[Records to use Boundary: Start]

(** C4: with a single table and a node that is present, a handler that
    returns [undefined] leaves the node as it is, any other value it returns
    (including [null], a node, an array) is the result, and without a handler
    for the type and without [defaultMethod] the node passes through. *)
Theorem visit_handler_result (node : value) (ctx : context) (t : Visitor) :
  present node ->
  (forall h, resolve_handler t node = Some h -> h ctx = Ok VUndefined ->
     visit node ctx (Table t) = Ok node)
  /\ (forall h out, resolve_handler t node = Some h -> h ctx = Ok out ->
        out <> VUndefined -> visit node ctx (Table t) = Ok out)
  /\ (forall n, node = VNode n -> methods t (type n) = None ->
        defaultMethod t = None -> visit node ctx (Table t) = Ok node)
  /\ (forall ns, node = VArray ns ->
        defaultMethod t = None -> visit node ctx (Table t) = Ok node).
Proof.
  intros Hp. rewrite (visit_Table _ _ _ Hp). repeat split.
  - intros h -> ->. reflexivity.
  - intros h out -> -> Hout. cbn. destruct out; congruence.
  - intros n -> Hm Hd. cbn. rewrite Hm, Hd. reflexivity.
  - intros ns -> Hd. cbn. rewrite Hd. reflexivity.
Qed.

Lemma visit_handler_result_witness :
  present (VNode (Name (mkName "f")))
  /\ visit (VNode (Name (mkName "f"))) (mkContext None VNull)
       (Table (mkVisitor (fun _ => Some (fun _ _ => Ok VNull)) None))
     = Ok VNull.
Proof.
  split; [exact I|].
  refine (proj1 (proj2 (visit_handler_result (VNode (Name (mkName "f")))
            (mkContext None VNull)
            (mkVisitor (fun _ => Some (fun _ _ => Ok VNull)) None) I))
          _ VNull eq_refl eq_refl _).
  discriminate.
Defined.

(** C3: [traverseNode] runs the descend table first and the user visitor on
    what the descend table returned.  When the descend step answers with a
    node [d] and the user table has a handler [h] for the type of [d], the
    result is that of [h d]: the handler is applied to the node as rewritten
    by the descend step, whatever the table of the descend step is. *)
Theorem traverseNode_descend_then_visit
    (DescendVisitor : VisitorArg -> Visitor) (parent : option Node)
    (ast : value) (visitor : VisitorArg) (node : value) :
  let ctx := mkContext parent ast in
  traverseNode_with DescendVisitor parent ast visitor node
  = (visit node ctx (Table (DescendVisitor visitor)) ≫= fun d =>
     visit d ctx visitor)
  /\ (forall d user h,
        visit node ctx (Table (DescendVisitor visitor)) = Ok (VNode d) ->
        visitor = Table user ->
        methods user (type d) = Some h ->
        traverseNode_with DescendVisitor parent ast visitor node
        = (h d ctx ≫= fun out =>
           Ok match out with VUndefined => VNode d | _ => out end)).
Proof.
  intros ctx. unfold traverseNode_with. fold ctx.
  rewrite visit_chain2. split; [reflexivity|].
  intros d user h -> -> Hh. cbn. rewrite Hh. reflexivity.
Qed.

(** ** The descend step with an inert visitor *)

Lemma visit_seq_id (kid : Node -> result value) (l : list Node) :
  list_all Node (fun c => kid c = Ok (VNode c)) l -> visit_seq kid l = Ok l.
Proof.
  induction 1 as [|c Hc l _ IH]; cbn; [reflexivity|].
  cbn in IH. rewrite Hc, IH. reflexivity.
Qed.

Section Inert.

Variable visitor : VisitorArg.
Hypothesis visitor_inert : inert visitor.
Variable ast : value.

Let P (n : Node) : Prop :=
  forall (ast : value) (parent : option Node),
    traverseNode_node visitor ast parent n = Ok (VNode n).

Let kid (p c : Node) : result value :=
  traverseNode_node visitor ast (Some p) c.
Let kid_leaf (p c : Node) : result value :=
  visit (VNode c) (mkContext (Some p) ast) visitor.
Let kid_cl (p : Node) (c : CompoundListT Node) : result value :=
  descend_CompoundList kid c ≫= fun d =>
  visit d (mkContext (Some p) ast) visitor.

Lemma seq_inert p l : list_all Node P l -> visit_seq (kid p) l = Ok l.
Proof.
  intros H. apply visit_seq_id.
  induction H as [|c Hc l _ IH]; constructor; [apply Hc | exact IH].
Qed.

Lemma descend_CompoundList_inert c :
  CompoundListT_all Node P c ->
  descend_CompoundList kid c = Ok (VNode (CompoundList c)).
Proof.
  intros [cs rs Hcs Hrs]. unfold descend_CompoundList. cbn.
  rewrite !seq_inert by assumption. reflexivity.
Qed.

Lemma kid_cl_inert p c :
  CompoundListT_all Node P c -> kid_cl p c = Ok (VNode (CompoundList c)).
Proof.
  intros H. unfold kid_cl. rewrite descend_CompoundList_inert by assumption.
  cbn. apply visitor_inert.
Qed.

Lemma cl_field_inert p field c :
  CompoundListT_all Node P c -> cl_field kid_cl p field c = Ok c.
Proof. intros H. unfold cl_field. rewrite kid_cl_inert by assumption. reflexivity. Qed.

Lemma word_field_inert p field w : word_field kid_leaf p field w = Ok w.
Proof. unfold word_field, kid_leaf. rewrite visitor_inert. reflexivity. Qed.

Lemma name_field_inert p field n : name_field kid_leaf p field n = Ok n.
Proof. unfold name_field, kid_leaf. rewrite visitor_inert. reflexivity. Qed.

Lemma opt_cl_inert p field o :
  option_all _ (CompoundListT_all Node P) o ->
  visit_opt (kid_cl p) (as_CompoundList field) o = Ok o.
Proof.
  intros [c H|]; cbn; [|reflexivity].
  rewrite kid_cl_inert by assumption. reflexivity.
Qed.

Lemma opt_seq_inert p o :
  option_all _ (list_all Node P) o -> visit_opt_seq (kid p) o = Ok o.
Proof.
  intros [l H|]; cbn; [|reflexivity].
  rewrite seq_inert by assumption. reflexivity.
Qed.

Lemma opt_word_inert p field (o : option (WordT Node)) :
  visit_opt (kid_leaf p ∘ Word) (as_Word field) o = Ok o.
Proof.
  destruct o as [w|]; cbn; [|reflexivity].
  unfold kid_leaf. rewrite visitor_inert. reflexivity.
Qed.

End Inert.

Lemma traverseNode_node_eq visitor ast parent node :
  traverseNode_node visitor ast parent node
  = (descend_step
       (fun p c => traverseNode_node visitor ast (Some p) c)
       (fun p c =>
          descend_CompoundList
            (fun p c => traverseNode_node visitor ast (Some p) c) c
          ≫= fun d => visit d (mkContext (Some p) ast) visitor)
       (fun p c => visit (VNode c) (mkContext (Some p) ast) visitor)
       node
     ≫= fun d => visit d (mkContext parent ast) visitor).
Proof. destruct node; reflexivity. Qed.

[Records to use Boundary: End]

Problem description:
Nothing in the entries may be left out; each line is to be output exactly.

Exercise output:
(** C4: with a single table and a node that is present, a handler that
    returns [undefined] leaves the node as it is, any other value it returns
    (including [null], a node, an array) is the result, and without a handler
    for the type and without [defaultMethod] the node passes through. *)
Theorem visit_handler_result (node : value) (ctx : context) (t : Visitor) :
  present node ->
  (forall h, resolve_handler t node = Some h -> h ctx = Ok VUndefined ->
     visit node ctx (Table t) = Ok node)
  /\ (forall h out, resolve_handler t node = Some h -> h ctx = Ok out ->
        out <> VUndefined -> visit node ctx (Table t) = Ok out)
  /\ (forall n, node = VNode n -> methods t (type n) = None ->
        defaultMethod t = None -> visit node ctx (Table t) = Ok node)
  /\ (forall ns, node = VArray ns ->
        defaultMethod t = None -> visit node ctx (Table t) = Ok node).
Proof.
  intros Hp. rewrite (visit_Table _ _ _ Hp). repeat split.
  - intros h -> ->. reflexivity.
  - intros h out -> -> Hout. cbn. destruct out; congruence.
  - intros n -> Hm Hd. cbn. rewrite Hm, Hd. reflexivity.
  - intros ns -> Hd. cbn. rewrite Hd. reflexivity.
Qed.

Lemma visit_handler_result_witness :
  present (VNode (Name (mkName "f")))
  /\ visit (VNode (Name (mkName "f"))) (mkContext None VNull)
       (Table (mkVisitor (fun _ => Some (fun _ _ => Ok VNull)) None))
     = Ok VNull.
Proof.
  split; [exact I|].
  refine (proj1 (proj2 (visit_handler_result (VNode (Name (mkName "f")))
            (mkContext None VNull)
            (mkVisitor (fun _ => Some (fun _ _ => Ok VNull)) None) I))
          _ VNull eq_refl eq_refl _).
  discriminate.
Defined.

(** C3: [traverseNode] runs the descend table first and the user visitor on
    what the descend table returned.  When the descend step answers with a
    node [d] and the user table has a handler [h] for the type of [d], the
    result is that of [h d]: the handler is applied to the node as rewritten
    by the descend step, whatever the table of the descend step is. *)
Theorem traverseNode_descend_then_visit
    (DescendVisitor : VisitorArg -> Visitor) (parent : option Node)
    (ast : value) (visitor : VisitorArg) (node : value) :
  let ctx := mkContext parent ast in
  traverseNode_with DescendVisitor parent ast visitor node
  = (visit node ctx (Table (DescendVisitor visitor)) ≫= fun d =>
     visit d ctx visitor)
  /\ (forall d user h,
        visit node ctx (Table (DescendVisitor visitor)) = Ok (VNode d) ->
        visitor = Table user ->
        methods user (type d) = Some h ->
        traverseNode_with DescendVisitor parent ast visitor node
        = (h d ctx ≫= fun out =>
           Ok match out with VUndefined => VNode d | _ => out end)).
Proof.
  intros ctx. unfold traverseNode_with. fold ctx.
  rewrite visit_chain2. split; [reflexivity|].
  intros d user h -> -> Hh. cbn. rewrite Hh. reflexivity.
Qed.

(** ** The descend step with an inert visitor *)

Lemma visit_seq_id (kid : Node -> result value) (l : list Node) :
  list_all Node (fun c => kid c = Ok (VNode c)) l -> visit_seq kid l = Ok l.
Proof.
  induction 1 as [|c Hc l _ IH]; cbn; [reflexivity|].
  cbn in IH. rewrite Hc, IH. reflexivity.
Qed.

Section Inert.

Variable visitor : VisitorArg.
Hypothesis visitor_inert : inert visitor.
Variable ast : value.

Let P (n : Node) : Prop :=
  forall (ast : value) (parent : option Node),
    traverseNode_node visitor ast parent n = Ok (VNode n).

Let kid (p c : Node) : result value :=
  traverseNode_node visitor ast (Some p) c.
Let kid_leaf (p c : Node) : result value :=
  visit (VNode c) (mkContext (Some p) ast) visitor.
Let kid_cl (p : Node) (c : CompoundListT Node) : result value :=
  descend_CompoundList kid c ≫= fun d =>
  visit d (mkContext (Some p) ast) visitor.

Lemma seq_inert p l : list_all Node P l -> visit_seq (kid p) l = Ok l.
Proof.
  intros H. apply visit_seq_id.
  induction H as [|c Hc l _ IH]; constructor; [apply Hc | exact IH].
Qed.

Lemma descend_CompoundList_inert c :
  CompoundListT_all Node P c ->
  descend_CompoundList kid c = Ok (VNode (CompoundList c)).
Proof.
  intros [cs rs Hcs Hrs]. unfold descend_CompoundList. cbn.
  rewrite !seq_inert by assumption. reflexivity.
Qed.

Lemma kid_cl_inert p c :
  CompoundListT_all Node P c -> kid_cl p c = Ok (VNode (CompoundList c)).
Proof.
  intros H. unfold kid_cl. rewrite descend_CompoundList_inert by assumption.
  cbn. apply visitor_inert.
Qed.

Lemma cl_field_inert p field c :
  CompoundListT_all Node P c -> cl_field kid_cl p field c = Ok c.
Proof. intros H. unfold cl_field. rewrite kid_cl_inert by assumption. reflexivity. Qed.

Lemma word_field_inert p field w : word_field kid_leaf p field w = Ok w.
Proof. unfold word_field, kid_leaf. rewrite visitor_inert. reflexivity. Qed.

Lemma name_field_inert p field n : name_field kid_leaf p field n = Ok n.
Proof. unfold name_field, kid_leaf. rewrite visitor_inert. reflexivity. Qed.

Lemma opt_cl_inert p field o :
  option_all _ (CompoundListT_all Node P) o ->
  visit_opt (kid_cl p) (as_CompoundList field) o = Ok o.
Proof.
  intros [c H|]; cbn; [|reflexivity].
  rewrite kid_cl_inert by assumption. reflexivity.
Qed.

Lemma opt_seq_inert p o :
  option_all _ (list_all Node P) o -> visit_opt_seq (kid p) o = Ok o.
Proof.
  intros [l H|]; cbn; [|reflexivity].
  rewrite seq_inert by assumption. reflexivity.
Qed.

Lemma opt_word_inert p field (o : option (WordT Node)) :
  visit_opt (kid_leaf p ∘ Word) (as_Word field) o = Ok o.
Proof.
  destruct o as [w|]; cbn; [|reflexivity].
  unfold kid_leaf. rewrite visitor_inert. reflexivity.
Qed.

End Inert.

Lemma traverseNode_node_eq visitor ast parent node :
  traverseNode_node visitor ast parent node
  = (descend_step
       (fun p c => traverseNode_node visitor ast (Some p) c)
       (fun p c =>
          descend_CompoundList
            (fun p c => traverseNode_node visitor ast (Some p) c) c
          ≫= fun d => visit d (mkContext (Some p) ast) visitor)
       (fun p c => visit (VNode c) (mkContext (Some p) ast) visitor)
       node
     ≫= fun d => visit d (mkContext parent ast) visitor).
Proof. destruct node; reflexivity. Qed.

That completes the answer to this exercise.